I have referred following article: Apache Sling Sitemap for AEM 6.5.11 and AEMaaCs – AEM Queries & Solutions (wordpress.com) and created scheduler configuration at /apps/weretail/config.publish/org.apache.sling.sitemap.impl.SitemapScheduler~weretail.cfg.json and published
Now , I am not getting the above warning in error.log file and here is my sitemap.xml file -
Hope this will help. Please review.
Thing is that in your sample site map is generated on demand only. When you disable this option in "Apache Sling Sitemap - Sitemap Generator Manager" you will stop seeing your site map
Sitemaps generated by scheduler should be visible in /var/sitemaps
I have used Sitemap scheduler here and Apache Sling Sitemap - Sitemap Generator Manager is disabled as shown below -
Generated sitemap is available /var/sitemaps/content/we-retail/us/sitemap.xml on publish instance -
Thanks it is working on publish. Should it work same on author?
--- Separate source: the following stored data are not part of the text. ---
(** ** The labels of the conversation (app/inbox/[peer]/page.tsx) *)

Definition CONVERSATION_LABELS : list (jstring * jstring) :=
  [ (u "remove", u "inbox.remove"); (u "writeFailed", u "inbox.writeFailed");
    (u "deleteThread", u "inbox.deleteThread"); (u "confirmDeleteThread", u "inbox.confirmDeleteThread");
    (u "confirmDeleteMessageTitle", u "inbox.confirmDeleteMessageTitle");
    (u "confirmDeleteMessage", u "inbox.confirmDeleteMessage");
    (u "confirmForgetContactTitle", u "inbox.confirmForgetContactTitle");
    (u "confirmForgetContact", u "inbox.confirmForgetContact"); (u "nameContact", u "inbox.nameContact");
    (u "renameContact", u "inbox.renameContact"); (u "contactName", u "inbox.contactName");
    (u "save", u "inbox.save"); (u "cancel", u "inbox.cancel");
    (u "status.queued", u "inbox.statusQueued"); (u "status.sent", u "inbox.statusSent");
    (u "status.delivered", u "inbox.statusDelivered"); (u "status.undelivered", u "inbox.statusUndelivered");
    (u "status.failed", u "inbox.statusFailed"); (u "status.received", u "inbox.statusReceived");
    (u "encoding.8bit", u "inbox.encoding8bit"); (u "card", u "inbox.messageCard");
    (u "cardTitle", u "inbox.messageCardTitle"); (u "readOnly", u "role.readOnlyInbox") ].

Record delivery_drawn := {
  dy_tone : looked_up BadgeTone;
  dy_word : jstring;
  dy_at : option jstring;
  dy_reason : option jstring;
}.

Record message_drawn := {
  mg_id : jstring;
  mg_left : bool;                      (** on the side of what was received *)
  mg_body : jstring;
  mg_hex : option jstring;             (** the note under a binary body *)
  mg_at : jstring;
  mg_delivery : option delivery_drawn;
  mg_card : option (jstring * jstring);  (** text and title *)
  mg_remove : option jstring;          (** the button *)
}.

Record dialog_words := { dg_title : jstring; dg_consequence : jstring; dg_confirm : jstring }.

Inductive contact_drawn :=
  | NameButton (text : jstring)
  | NameEditor (draft : jstring) (error : option jstring) (dialog : option dialog_words).

Record conversation_drawn := {
  vc_contact : option contact_drawn;
  vc_deleteThread : option jstring;
  vc_readOnly : option jstring;
  vc_error : option jstring;
  vc_messages : list message_drawn;
  vc_dialog : option dialog_words;
}.

(** A text that is not empty. *)
Definition non_empty (text : jstring) : option jstring := if jeqb text [] then None else Some text.

Section View.
Context `{CaseMapping}.
Context (inherited_text : jstring -> jstring).
Context (catalogs : Locale -> list (jstring * jstring)) (locale : Locale).
(** [new Date(at).toISOString().replace("T", " ")], of a moment a date can have. *)
Context (date_text : Z -> jstring).

Definition conversation_labels : list (jstring * jstring) :=
  (fun entry => (entry.1, t inherited_text catalogs entry.2 locale None)) <$> CONVERSATION_LABELS.
Definition thread_label (key : string) : jstring := default [] (field (u key) conversation_labels).

(** [.slice(5, 16)]. *)
Definition short_time (at_ : Z) : jstring := take 11 (drop 5 (date_text at_)).

Definition DeliveryBadge (message : ThreadMessage) : delivery_drawn :=
  {| dy_tone := toneForDeliveryStatus (tm_status message);
     dy_word := default (tm_status message) (field (u "status." ++ tm_status message) conversation_labels);
     dy_at := if jeqb (tm_status message) (u "delivered")
              then match tm_deliveredAt message with
                   | Some at_ => if (at_ =? 0)%Z then None else Some (short_time at_)
                   | None => None
                   end
              else None;
     dy_reason := tm_failureReason message ≫= non_empty |}.

Definition card_tail (iccid : jstring) : jstring := drop (length iccid - 8) iccid.

Definition message_draws (writable : bool) (message : ThreadMessage) : message_drawn :=
  let inbound := jeqb (tm_direction message) (u "inbound") in
  {| mg_id := tm_id message;
     mg_left := inbound;
     mg_body := tm_body message;
     mg_hex := if jeqb (tm_encoding message) (u "8bit") then Some (thread_label "encoding.8bit") else None;
     mg_at := short_time (tm_receivedAt message);
     mg_delivery := if jeqb (tm_direction message) (u "outbound") then Some (DeliveryBadge message) else None;
     mg_card := if inbound
                then match tm_iccid message ≫= non_empty with
                     | Some iccid => Some (thread_label "card" ++ u " …" ++ card_tail iccid,
                                           thread_label "cardTitle" ++ u " " ++ iccid)
                     | None => None
                     end
                else None;
     mg_remove := if writable then Some (thread_label "remove") else None |}.
Definition set_ledger (busy : bool) (error : option jstring) (asking : bool) (form : ledger_form)
    (flights : list ledger_flight) (s : ledger_admin) : ledger_admin :=
  {| la_rowCount := la_rowCount s; la_busy := busy; la_error := error; la_asking := asking;
     la_form := form; la_flights := flights |}.

(** [busy] is raised before the URL is built, so a name that cannot be
    encoded leaves it raised. *)
Definition ledger_save (s : ledger_admin) : ledger_admin * list effect :=
  if negb writable then (s, []) else
  match ledger_call (la_form s) with
  | Ok c => (set_ledger true None (la_asking s) (la_form s) (la_flights s ++ [SaveRow (la_form s)]) s, [Fetch c])
  | Throw _ => (set_ledger true None (la_asking s) (la_form s) (la_flights s) s, [])
  end.

Definition ledger_publish (s : ledger_admin) : ledger_admin * list effect :=
  if negb writable then (s, []) else
  (set_ledger true None false (la_form s) (la_flights s ++ [Publish]) s, [Fetch publish_call]).

(** What a success leaves in the form. *)
Definition after_save (form : ledger_form) : ledger_form :=
  {| lf_modemFamily := lf_modemFamily form; lf_carrier := lf_carrier form; lf_smsMo := [];
     lf_smsMt := []; lf_data := []; lf_voice := []; lf_testedBy := lf_testedBy form; lf_note := [] |}.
Is there any suggested oak index we should apply to avoid those long query warnings?
And on dispatcher we should allow access to paths in /var/sitemaps folder? Like /var/sitemaps/content/we-retail/us/es/sitemap.xml ?
Thanks
When I did this exercise I didn't notice sitemap in author.
If we try to access following index link: localhost:4503/content/we-retail/us.sitemap-index.xml , it will give sitemap location something like : <loc>http://localhost:4503/content/we-retail/us.sitemap.xml</loc> as shown below -
Here is my sitemap details -
Now to Allow HTTP requests for the sitemap index and sitemap files. We will do following configuration in dispatcher/src/conf.dispatcher.d/filters/filters.any file.
... # Allow AEM WCM Core Components sitemaps /0200 { /type "allow" /path "/content/*" /selectors '(sitemap-index|sitemap)' /extension "xml" }
As a next step we will have the rewrite rules in place to ensure.xml sitemap HTTP requests are routed to the correct underlying AEM page. If URL shortening is not used, or Sling Mappings are used to achieve URL shortening, then this configuration is not needed.
Rewrite Rule in dispatcher/src/conf.d/rewrites/rewrite.rules
... RewriteCond %{REQUEST_URI} (.html|.jpe?g|.png|.svg|.xml)$ RewriteRule ^/(.*)$ /content/${CONTENT_FOLDER_NAME}/$1 [PT,L]
Apache Sling Sitemap for AEM 6.5.11 and AEMaaCs – AEM Queries & Solutions (wordpress.com) is having all the details.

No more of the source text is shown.